- Route 10 highlighted in red

Route information
- Maintained by New Brunswick Department of Transportation
- Length: 144.2 km (89.6 mi)
- Existed: 1920s–present

Major junctions
- West end: Route 8 in Fredericton
- Route 116 near Chipman Route 105 in Youngs Cove Route 2 (TCH) in Youngs Cove
- East end: Route 1 in Sussex

Location
- Country: Canada
- Province: New Brunswick
- Major cities: Minto, Chipman

Highway system
- Provincial highways in New Brunswick; Former routes;
| ← Route 8 |  | → Route 11 |

= New Brunswick Route 10 =

Highway in New Brunswick, Canada

Route 10 is a 144 kilometre long highway starting in Fredericton and ending in Sussex, New Brunswick, Canada. The road goes northeast from the Fredericton suburb of Barker's Point to the village of Minto, then loops around Grand Lake through Chipman to Youngs Cove. Until 2001 this was the end of the highway, but with the opening of a new 4-lane section of the Trans-Canada Highway (Route 2), it now follows the old alignment of that highway from Youngs Cove to a junction with Route 1 in Sussex. While passing through Minto, Route 10 forms Pleasant Drive, and in Chipman, it forms parts of Bridge Street and Main Street.

==History==
The original routing of Route 10 looped around Grand Lake from Sheffield through Minto, Chipman and Youngs Cove, then met the former main Fredericton-Moncton road (then known as Route 9) near Codys.

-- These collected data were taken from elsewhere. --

Lemma run_keyed cs r :
  keyed r -> 1 <= nextPid r -> nextPid r + adds cs <= INT_MAX ->
  exists r', run cs r = Ok (seqZ (nextPid r) (adds cs), r') /\ keyed r' /\ nextPid r' = nextPid r + adds cs.
Proof.
  revert r. induction cs as [|c cs IH]; intros r Hk Hn Ha; cbn [run adds] in *.
  { exists r. split_and!; try done. lia. }
  pose proof (exec_keyed c r Hk Hn) as He. pose proof (adds_nonneg cs).
  destruct c as [nm args now cwd| | | | |].
  2-6: destruct He as (r1 & -> & Hk1 & Hn1); cbn [mbind outcome_bind]; rewrite <- Hn1 in *;
    (destruct (IH r1) as (r2 & -> & Hk2 & Hn2); [done|lia..|]); by exists r2.
  rewrite (proj2 (Z.eqb_neq _ _)) in He by lia. destruct He as (r1 & -> & Hk1 & Hn1). cbn [mbind outcome_bind].
  destruct (IH r1) as (r2 & -> & Hk2 & Hn2); [done|lia..|]. exists r2. split_and!; try done; [|lia].
  cbn. do 2 f_equal. rewrite (seqZ_cons (nextPid r)) by lia. f_equal. f_equal; lia.
Qed.

(** ids. Over any history of calls with fewer than 2^31 - 1 additions, the ids
    issued are 1, 2, 3, ... in this order, so none is issued twice even after its
    process was removed, and every record in the map is filed under its own id, which
    was issued. *)
Theorem registry_history cs :
  adds cs < INT_MAX ->
  exists r, run cs initial = Ok (seqZ 1 (adds cs), r) /\ NoDup (seqZ 1 (adds cs)) /\
    forall p i, processMap r !! p = Some i -> pid i = p /\ p ∈ seqZ 1 (adds cs).
Proof.
  intros Ha. destruct (run_keyed cs initial) as (r & Hr & Hk & Hn).
  - intros p i Hi. cbn in Hi. by rewrite lookup_empty in Hi.
  - cbn. lia.
  - cbn [initial nextPid]. lia.
  - exists r. split; [exact Hr|]. split; [apply NoDup_seqZ|]. intros p i Hi. destruct (Hk p i Hi) as [H1 H2].
    split; [done|]. apply elem_of_seqZ. cbn [initial nextPid] in Hn. lia.
Qed.

Lemma registry_history_witness :
  exists r, run [Add "a" [] 1 "/"; Remove 1; Add "b" [] 2 "/"; Suspend 2] initial = Ok ([1; 2], r).
Proof.
  destruct (registry_history [Add "a" [] 1 "/"; Remove 1; Add "b" [] 2 "/"; Suspend 2]) as (r & Hr & _).
  - reflexivity.
  - exists r. exact Hr.
Defined.

End ProcReg.
Lemma pop_front_Ok j q r q' :
  pop_front j q = Ok (r, q') ->
  exists tasks, 0 <= j /\ queues q !! Z.to_nat j = Some tasks /\
    match r with
    | None => tasks = [] /\ q' = q
    | Some t => exists rest, tasks = t :: rest /\ queues q' = <[Z.to_nat j := rest]> (queues q)
    end.
Proof.
  unfold pop_front. intros H. inv_ok. apply arr_get_Ok in E as [H1 H2]. exists r0. split; [done|]. split; [done|].
  destruct r0 as [|t rest]; inv_ok; [done|]. apply arr_set_Ok in E as [_ ->]. by exists rest.
Qed.

Lemma pop_bulk_Ok i n q r q' :
  pop_bulk i n q = Ok (r, q') ->
  exists tasks rest, 0 <= i /\ queues q !! Z.to_nat i = Some tasks /\ tasks = rest ++ rev r /\
    queues q' = <[Z.to_nat i := rest]> (queues q) /\ length r = Nat.min n (length tasks).
Proof.
  unfold pop_bulk. intros H. inv_ok. apply arr_get_Ok in E as [H1 H2]. apply arr_set_Ok in E0 as [_ ->].
  exists r0, (take (length r0 - Nat.min n (length r0)) r0). split_and!; try done.
  - by rewrite rev_involutive, take_drop.
  - rewrite length_rev, length_drop. lia.
Qed.
(* ===== verification/FileObj.v ===== *)
(** * The class File (src/fs/file.cpp)

    Member functions run in a state and exception monad over a disk (path to bytes)
    and the object: no implementation ([pImpl] empty after a move), or a stream with
    its mode. The stream follows the standard's file streams: one position, the flags
    eof and fail, sentries that fail on a stream that is not good, and the rule that
    reading and writing alternate only with a positioning in between (breaking it has
    no meaning, [UB]). Whether the system opens a file, and
    whether and with what left on the disk it refuses what is written, at once or when
    the buffer is flushed by [close], are inputs. Otherwise contents are those seen
    through the stream. Bytes and characters are integers. *)
From Stdlib Require Import ZArith Lia.
From stdpp Require Import strings numbers gmap base.
From stdpp Require Import list.
From S2P Require Import Prelude.

Open Scope Z_scope.

Module FileObj.

Abbreviation bytes := (list Z).
Definition NL : Z := 10.
Definition CR : Z := 13.

Inductive Mode := Read | Write | Append | ReadWrite.
Inductive SeekOrigin := Begin | Current | End_.

#[global] Instance Mode_eq_dec : EqDecision Mode.
Proof. solve_decision. Defined.

(** The stream of an open file: position, flags, and the direction of the last
    transfer ([Some true]: reading). *)
Record stream := mk_stream { pos : Z; eof : bool; fail : bool; dir : option bool }.

(** [Impl]; [None]: the stream is closed. *)
Record impl := mk_impl { str : option stream; filePath : string; mode : Mode }.

Record state := mk_state { disk : gmap string bytes; obj : option impl }.

(** * Exceptions *)

Inductive exception := FileException (msg : string) | LengthError.

Inductive result (A : Type) := Ret (a : A) | Throw (e : exception) | UB | Diverge.
Arguments Ret {_} _.
Arguments Throw {_} _.
Arguments UB {_}.
Arguments Diverge {_}.

(** A computation keeps the state it has reached when it throws. *)
Definition M (A : Type) : Type := state -> result A * state.

#[global] Instance M_ret : MRet M := fun A a s => (Ret a, s).
#[global] Instance M_bind : MBind M := fun A B f m s =>
  match m s with
  | (Ret a, s) => f a s
  | (Throw e, s) => (Throw e, s)
  | (UB, s) => (UB, s)
  | (Diverge, s) => (Diverge, s)
  end.

Definition throw {A} (e : exception) : M A := fun s => (Throw e, s).
Definition ub {A} : M A := fun s => (UB, s).
Definition get : M state := fun s => (Ret s, s).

In the 1940s, a direct road was built from Minto to Fredericton, passing the site of the former World War II internment camp at Ripples. This road is now known as the "Richibucto Road". With upgrades to Route 9 later in the decade, Route 10 was shortened to end at Youngs Cove. There were no more major changes to Route 10 until 2001, when it was extended southeast from Youngs Cove to Sussex along the former Route 2 alignment.